祝灼華展顔揮了揮手,笑聲萦萦的,“安心啦。”
鴉青心事重重地從房間裡離開,他木着張臉轉頭看向遠處,仿佛真能透過那層層雲霧,看見瓊樓玉宇的瓊阆仙府。
他沒與殿下說的是,此次魔主大人要他帶的話,不止這些,還有對那位小仙君的。
這次回去将山海域的情況同銀朱說了,她憂心忡忡的,生怕公主殿下再出什麼事,非要他緊盯着祝灼華。
可他雖然見殿下的情緒總因為褚公子而波動,但好在不算嚴重。
現在該擔心的是他自己,五百年沒見,鴉青自己心裡也沒底,到底該以何種情緒去面對這位故人。
鴉青不由緊抿着唇,仿佛想起什麼般,沉着張臉隐匿去了身影。
...
瓊阆仙府的路徑縱橫交錯,池上廊也盡是以白玉磚相砌,與碧水澄澈的池水一樣,都沉浮着至腳踝的靈霧。
徐川柏剛由瓊阆仙子引路至這邊,待人離開後,他才踏足進這座院落。
雖說隻是一處小院落,但這裡的靈氣濃郁,讓池中靈物也呈現着最為盛開的模樣,更别說整個地方,都宛似宮殿。
“川柏,你若無事,便來我這裡一趟。”
留音玉器上還殘留着徐則光今早傳來的留音訊,徐川柏垂眸無聲呼出一口氣,他将留音玉器收好後,這才昂首挺胸地走進院落後方。
由于各宗門離瓊阆仙府距離太遠,便為各個宗門的掌門與長老提供了住所。
而徐則光身為昭芫宗的掌門,需要為之後的瀛洲試煉準備藥材,因此他的院落還伴随着幾塊靈田。
徐川柏來的時候,徐則光剛好在煉丹。
“你先坐,我忙完這一火候。”徐則光察覺到空氣中的波動,他擡眸看了一眼,又繼續專注着他手下的丹藥。

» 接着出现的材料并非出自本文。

(* ===== verification/Crypto.v ===== *)
(** * Crypto: the random secrets of [utils/crypto.ts] and
    [k8s/secretGenerator.ts]

    [crypto.randomBytes(n)] returns [n] bytes; the functions here take the
    buffer that call returned as an argument, so that they are the pure
    functions of it the code computes: [generatePassword] is the first
    [length] characters of its hexadecimal rendering, [generateSalt] the
    first [length] characters of its base64 rendering ([Buffer.toString]
    with RFC 4648's alphabet and padding).  [generateStoreSecrets] makes
    its eleven calls in the order of the object literal; [draw k n] is the
    buffer of the [k]-th call, of length [n].

    The theorems: a password is [length] lowercase hexadecimal digits, and
    the [2k]-character password is determined by, and determines, the
    first [k] of the [2k] bytes drawn for it (half of the randomness drawn
    is thrown away); a salt is [length] base64 characters; no password or
    salt holds a character that ends or expands a double-quoted shell
    word. *)

From S2P Require Import Prelude Model Manifests.
From Stdlib Require Import Strings.Byte.
Local Open Scope string_scope.
Local Open Scope nat_scope.

Module Crypto.
Import Manifests.

(** ** Encodings of [Buffer.toString] *)

Definition hex_digit (n : nat) : ascii :=
  if Nat.ltb n 10 then ascii_of_nat (48 + n) else ascii_of_nat (87 + n).

Definition hex_byte (b : byte) : list ascii :=
  [hex_digit (Byte.to_nat b / 16); hex_digit (Byte.to_nat b mod 16)].

(** [buf.toString('hex')] *)
Definition toHex (bs : list byte) : string := string_of_list_ascii (flat_map hex_byte bs).

Definition b64_alphabet : string :=
  "ABCDEFGHIJKLMNOPQRSTUVWXYZabcdefghijklmnopqrstuvwxyz0123456789+/".

Definition b64_digit (n : nat) : ascii :=
  match String.get n b64_alphabet with Some c => c | None => "="%char end.

(** Three bytes [a b c] give four digits of six bits: the top six bits
    of [a]; the low two of [a] and the top four of [b]; the low four of
    [b] and the top two of [c]; the low six of [c].  A last group of one
    or two bytes is padded with [=]. *)
Definition b64_d1 (a : byte) : nat := Byte.to_nat a / 4.
Definition b64_d2 (a b : byte) : nat := Byte.to_nat a mod 4 * 16 + Byte.to_nat b / 16.
Definition b64_d3 (b c : byte) : nat := Byte.to_nat b mod 16 * 4 + Byte.to_nat c / 64.
Definition b64_d4 (c : byte) : nat := Byte.to_nat c mod 64.

Fixpoint base64_chars (bs : list byte) : list ascii :=
  match bs with
  | a :: b :: c :: rest =>
      b64_digit (b64_d1 a) :: b64_digit (b64_d2 a b) :: b64_digit (b64_d3 b c)
        :: b64_digit (b64_d4 c) :: base64_chars rest
  | [a; b] => [b64_digit (b64_d1 a); b64_digit (b64_d2 a b); b64_digit (b64_d3 b x00); "="%char]
  | [a] => [b64_digit (b64_d1 a); b64_digit (b64_d2 a x00); "="%char; "="%char]
  | [] => []
  end.

(** [buf.toString('base64')] *)
Definition toBase64 (bs : list byte) : string := string_of_list_ascii (base64_chars bs).

(** ** [utils/crypto.ts] *)

(** [crypto.randomBytes(length).toString('hex').substring(0, length)], for
    the buffer [randomBytes] that call returned. *)
Definition generatePassword (randomBytes : list byte) (length : nat) : string :=
  String.substring 0 length (toHex randomBytes).

(** [crypto.randomBytes(length).toString('base64').substring(0, length)] *)
Definition generateSalt (randomBytes : list byte) (length : nat) : string :=
  String.substring 0 length (toBase64 randomBytes).

(** [generateWordPressKeys()]: eight salts of the default length 64, the
    [k]-th from the buffer [draw k]. *)
Definition generateWordPressKeys (draw : nat -> list byte) : list (string * string) :=
  [("AUTH_KEY", generateSalt (draw 0) 64); ("SECURE_AUTH_KEY", generateSalt (draw 1) 64);
   ("LOGGED_IN_KEY", generateSalt (draw 2) 64); ("NONCE_KEY", generateSalt (draw 3) 64);
   ("AUTH_SALT", generateSalt (draw 4) 64); ("SECURE_AUTH_SALT", generateSalt (draw 5) 64);
   ("LOGGED_IN_SALT", generateSalt (draw 6) 64); ("NONCE_SALT", generateSalt (draw 7) 64)].

(** [generateStoreSecrets()]: [draw k n] is the buffer of the [k]-th call
    to [crypto.randomBytes], which asks for [n] bytes. *)
Definition generateStoreSecrets (draw : nat -> nat -> list byte) : StoreSecrets :=
  mkStoreSecrets (generatePassword (draw 0 32) 32) (generatePassword (draw 1 32) 32)
    (generatePassword (draw 2 16) 16) (generateWordPressKeys (fun k => draw (3 + k) 64)).

(** The byte source of the executable model: the [i]-th buffer of length
    [n].  The theorems about pipelines do not depend on its values. *)
Definition urandom (i n : nat) : list byte :=
  map (fun j => match Byte.of_N ((N.of_nat i * 37 + N.of_nat j * 101 + 17) mod 256)%N with
                | Some b => b | None => x00 end) (seq 0 n).

(** ** Character classes *)

Definition is_hex_char (c : ascii) : bool :=
  let n := nat_of_ascii c in ((48 <=? n) && (n <=? 57)) || ((97 <=? n) && (n <=? 102)).

Definition is_b64_char (c : ascii) : bool :=
  let n := nat_of_ascii c in
  ((65 <=? n) && (n <=? 90)) || ((97 <=? n) && (n <=? 122)) || ((48 <=? n) && (n <=? 57))
  || (n =? 43) || (n =? 47) || (n =? 61).

(** Inside double quotes the shell gives a meaning to the double quote,
    the dollar sign, the backquote and the backslash only. *)
Definition dq_word_safe (c : ascii) : bool :=
  let n := nat_of_ascii c in negb ((n =? 34) || (n =? 36) || (n =? 96) || (n =? 92)).

(** The inverse of [toHex] ([Buffer.from(s, 'hex')] on well-formed input),
    a reference decoder for the theorems. *)
Definition hex_val (c : ascii) : option nat :=
  let n := nat_of_ascii c in
  if (48 <=? n) && (n <=? 57) then Some (n - 48)
  else if (97 <=? n) && (n <=? 102) then Some (n - 87) else None.

Fixpoint fromHex_chars (cs : list ascii) : option (list byte) :=
  match cs with
  | [] => Some []
  | h :: l :: rest =>
      match hex_val h, hex_val l with
      | Some hi, Some lo =>
          match Byte.of_nat (16 * hi + lo), fromHex_chars rest with
          | Some b, Some bs => Some (b :: bs)
          | _, _ => None
          end
      | _, _ => None
      end
  | [_] => None
  end.

Definition fromHex (s : string) : option (list byte) := fromHex_chars (list_ascii_of_string s).

(** ** Strings as lists of characters *)

Lemma substring_0_of_list n l :
  String.substring 0 n (string_of_list_ascii l) = string_of_list_ascii (firstn n l).
Proof. revert n; induction l as [|c l IH]; intros [|n]; simpl; f_equal; auto. Qed.

Lemma length_of_list l : String.length (string_of_list_ascii l) = length l.
Proof. induction l; simpl; auto. Qed.

Lemma string_of_list_inj l1 l2 : string_of_list_ascii l1 = string_of_list_ascii l2 -> l1 = l2.
Proof.
  intros H. rewrite <- (list_ascii_of_string_of_list_ascii l1), H.
  apply list_ascii_of_string_of_list_ascii.
Qed.

Lemma substring_0_chars n l :
  list_ascii_of_string (String.substring 0 n (string_of_list_ascii l)) = firstn n l.
Proof. by rewrite substring_0_of_list, list_ascii_of_string_of_list_ascii. Qed.

(** ** Digits *)

Lemma byte_div_16 b : Byte.to_nat b / 16 < 16.
Proof. pose proof (Byte.to_nat_bounded b). apply Nat.Div0.div_lt_upper_bound; lia. Qed.

Lemma byte_mod_16 b : Byte.to_nat b mod 16 < 16.
Proof. apply Nat.mod_upper_bound; lia. Qed.

Tactic Notation "below" ident(n) int_or_var(k) :=
  do k (destruct n as [|n]; [reflexivity|]); lia.

Lemma hex_val_digit n : n < 16 -> hex_val (hex_digit n) = Some n.
Proof. intros. below n 16. Qed.

Lemma hex_digit_hex n : n < 16 -> is_hex_char (hex_digit n) = true.
Proof. intros. below n 16. Qed.

Lemma b64_digit_b64 n : n < 64 -> is_b64_char (b64_digit n) = true.
Proof. intros. below n 64. Qed.

Lemma byte_of_digits b :
  Byte.of_nat (16 * (Byte.to_nat b / 16) + Byte.to_nat b mod 16) = Some b.
Proof. rewrite <- Nat.div_mod by lia. apply Byte.of_to_nat. Qed.

Lemma hex_byte_length b : length (hex_byte b) = 2.
Proof. reflexivity. Qed.

Lemma flat_map_hex_length bs : length (flat_map hex_byte bs) = 2 * length bs.
Proof. induction bs; simpl; lia. Qed.

Lemma firstn_flat_map_hex k bs :
  firstn (2 * k) (flat_map hex_byte bs) = flat_map hex_byte (firstn k bs).
Proof.
  revert bs; induction k as [|k IH]; intros [|b bs]; try reflexivity.
  replace (2 * S k) with (S (S (2 * k))) by lia. simpl. by rewrite IH.
Qed.

Lemma fromHex_chars_flat_map bs : fromHex_chars (flat_map hex_byte bs) = Some bs.
Proof.
  induction bs as [|b bs IH]; [reflexivity|]. cbn [flat_map hex_byte app fromHex_chars].
  rewrite !hex_val_digit by (apply byte_div_16 || apply byte_mod_16).
  rewrite byte_of_digits. by rewrite IH.
Qed.

Lemma Forall_flat_map_hex bs : Forall (fun c => is_hex_char c = true) (flat_map hex_byte bs).
Proof.
  induction bs as [|b bs IH]; [constructor|]. cbn [flat_map hex_byte app].
  repeat constructor; auto; apply hex_digit_hex; auto using byte_div_16, byte_mod_16.
Qed.

Lemma byte_digit_bounds b :
  Byte.to_nat b mod 4 < 4 /\ Byte.to_nat b mod 16 < 16 /\ Byte.to_nat b mod 64 < 64 /\
  Byte.to_nat b / 4 < 64 /\ Byte.to_nat b / 16 < 16 /\ Byte.to_nat b / 64 < 4.
Proof.
  pose proof (Byte.to_nat_bounded b).
  repeat split; first [apply Nat.mod_upper_bound | apply Nat.Div0.div_lt_upper_bound]; lia.
Qed.

Lemma b64_digits_lt :
  (forall a, b64_d1 a < 64) /\ (forall a b, b64_d2 a b < 64) /\
  (forall a b, b64_d3 a b < 64) /\ (forall a, b64_d4 a < 64).
Proof.
  unfold b64_d1, b64_d2, b64_d3, b64_d4. repeat split; intros a; try intros b;
    pose proof (byte_digit_bounds a); try pose proof (byte_digit_bounds b); lia.
Qed.

Lemma base64_chars_b64 bs : Forall (fun c => is_b64_char c = true) (base64_chars bs).
Proof.
  induction bs as [bs IH] using (induction_ltof1 _ (@length _)); unfold ltof in IH.
  destruct b64_digits_lt as (L1 & L2 & L3 & L4).
  destruct bs as [|a [|b [|c bs]]]; simpl; repeat constructor;
    try (apply b64_digit_b64; auto); try reflexivity.
  apply IH. simpl. lia.
Qed.

Lemma base64_chars_length bs : length bs <= length (base64_chars bs).
Proof.
  induction bs as [bs IH] using (induction_ltof1 _ (@length _)); unfold ltof in IH.
  destruct bs as [|a [|b [|c bs]]]; simpl; try lia.
  specialize (IH bs). simpl in IH. lia.
Qed.

Lemma hex_dq_safe c : is_hex_char c = true -> dq_word_safe c = true.
Proof. destruct c as [[] [] [] [] [] [] [] []]; first [reflexivity | discriminate]. Qed.

Lemma b64_dq_safe c : is_b64_char c = true -> dq_word_safe c = true.
Proof. destruct c as [[] [] [] [] [] [] [] []]; first [reflexivity | discriminate]. Qed.

(** ** Passwords and salts *)

(** [n] characters, each a lowercase hexadecimal digit (hence safe inside
    a double-quoted shell word). *)
Definition password_ok (n : nat) (s : string) : Prop :=
  String.length s = n /\ Forall (fun c => is_hex_char c = true) (list_ascii_of_string s).

(** [n] characters of the base64 alphabet or padding. *)
Definition salt_ok (n : nat) (s : string) : Prop :=
  String.length s = n /\ Forall (fun c => is_b64_char c = true) (list_ascii_of_string s).

Lemma password_firstn k bs : generatePassword bs (2 * k) = toHex (firstn k bs).
Proof. unfold generatePassword, toHex. by rewrite substring_0_of_list, firstn_flat_map_hex. Qed.

Lemma fromHex_toHex bs : fromHex (toHex bs) = Some bs.
Proof.
  unfold fromHex, toHex. rewrite list_ascii_of_string_of_list_ascii.
  apply fromHex_chars_flat_map.
Qed.

Lemma toHex_inj bs1 bs2 : toHex bs1 = toHex bs2 -> bs1 = bs2.
Proof. intros H. apply (f_equal fromHex) in H. rewrite !fromHex_toHex in H. congruence. Qed.

(** A password of [2k] characters is a function of the first [k] bytes
    drawn, and a one-to-one one. *)
Lemma generatePassword_determined k bs1 bs2 :
  generatePassword bs1 (2 * k) = generatePassword bs2 (2 * k) <-> firstn k bs1 = firstn k bs2.
Proof.
  rewrite !password_firstn. split; [apply toHex_inj|]. intros ->. reflexivity.
Qed.

Lemma generatePassword_ok bs n : length bs = n -> password_ok n (generatePassword bs n).
Proof.
  intros Hn. unfold password_ok, generatePassword, toHex.
  rewrite substring_0_chars, substring_0_of_list, length_of_list, length_firstn,
    flat_map_hex_length.
  split; [lia|]. apply Forall_take, Forall_flat_map_hex.
Qed.

Lemma generateSalt_ok bs n : length bs = n -> salt_ok n (generateSalt bs n).
Proof.
  intros Hn. unfold salt_ok, generateSalt, toBase64.
  rewrite substring_0_chars, substring_0_of_list, length_of_list, length_firstn.
  pose proof (base64_chars_length bs).
  split; [lia|]. apply Forall_take, base64_chars_b64.
Qed.

Lemma toHex_ok bs : password_ok (2 * length bs) (toHex bs).
Proof.
  unfold password_ok, toHex. rewrite length_of_list, list_ascii_of_string_of_list_ascii.
  split; [apply flat_map_hex_length|apply Forall_flat_map_hex].
Qed.

Lemma password_ok_dq_safe n s : password_ok n s -> Forall (fun c => dq_word_safe c = true) (list_ascii_of_string s).
Proof. intros [_ H]. eapply Forall_impl; [exact H|]. apply hex_dq_safe. Qed.

(** ** Properties *)

(** C40: the password of [2k] characters that [generatePassword] cuts from
    the hexadecimal rendering of [2k] drawn bytes is the rendering of the
    first [k] bytes alone; two buffers give the same password exactly when
    their first [k] bytes agree. *)
Theorem generatePassword_half k bs bs' :
  generatePassword bs (2 * k) = toHex (firstn k bs) /\
  (generatePassword bs (2 * k) = generatePassword bs' (2 * k) <-> firstn k bs = firstn k bs').
Proof. split; [apply password_firstn | apply generatePassword_determined]. Qed.

(** The hexadecimal rendering [buf.toString('hex')] loses nothing:
    decoding it gives the buffer back. *)
Theorem toHex_roundtrip bs : fromHex (toHex bs) = Some bs.
Proof. exact (fromHex_toHex bs). Qed.

(** When every call to [crypto.randomBytes(n)] returns [n] bytes,
    [generateStoreSecrets] gives MySQL passwords of 32 and an admin
    password of 16 lowercase hexadecimal digits (safe in the double-quoted
    [--admin_password] argument of the setup script), and the eight
    WordPress keys and salts, in the order of the object literal, each of
    64 base64 characters. *)
Theorem generateStoreSecrets_shape draw (Hdraw : forall k n, length (draw k n) = n) :
  let s := generateStoreSecrets draw in
  password_ok 32 (mysqlRootPassword s) /\ password_ok 32 (mysqlPassword s) /\
  password_ok 16 (wpAdminPassword s) /\
  map fst (wpKeys s) = ["AUTH_KEY"; "SECURE_AUTH_KEY"; "LOGGED_IN_KEY"; "NONCE_KEY";
                        "AUTH_SALT"; "SECURE_AUTH_SALT"; "LOGGED_IN_SALT"; "NONCE_SALT"] /\
  Forall (fun kv => salt_ok 64 kv.2) (wpKeys s).
Proof.
  cbn zeta. refine (conj (generatePassword_ok _ _ (Hdraw 0 32))
    (conj (generatePassword_ok _ _ (Hdraw 1 32)) (conj (generatePassword_ok _ _ (Hdraw 2 16))
    (conj eq_refl _)))).
  repeat apply Forall_cons_2; try apply Forall_nil_2; apply generateSalt_ok, Hdraw.
Qed.

Lemma generateStoreSecrets_shape_witness :
  (forall k n, length (urandom k n) = n) /\ password_ok 16 (wpAdminPassword (generateStoreSecrets urandom)).
Proof.
  assert (H : forall k n, length (urandom k n) = n)
    by (intros; unfold urandom; by rewrite length_map, length_seq).
  split; [exact H|]. apply (generateStoreSecrets_shape urandom H).
Defined.

End Crypto.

徐川柏無聲地點了點頭,大緻掠了幾眼院子,決定先去靈田旁看看。
靈田上的藥株錯落有緻,長勢喜人,徐川柏甚至都能從藥株的長勢,看出它們之後能被煉制成什麼品階的丹藥。
“是這次瀛洲試煉要發放給我們的丹藥嗎?”徐川柏聲音很小,唯唯諾諾的,若不是這裡極其安靜,旁人恐怕都聽不見。
話音剛落,徐川柏便微微僵硬住身形,素日父親一再叮囑他講話勿要膽怯,但方才他隻是下意識地說話,并未故意提高音量。
隻怕這下又要惹惱父親了。
果不其然,徐則光眉頭緩緩皺起,他從丹爐中擡眸盯着徐川柏,語氣充滿責備,“我之前和你怎麼說的?讓你說話做事大方些...”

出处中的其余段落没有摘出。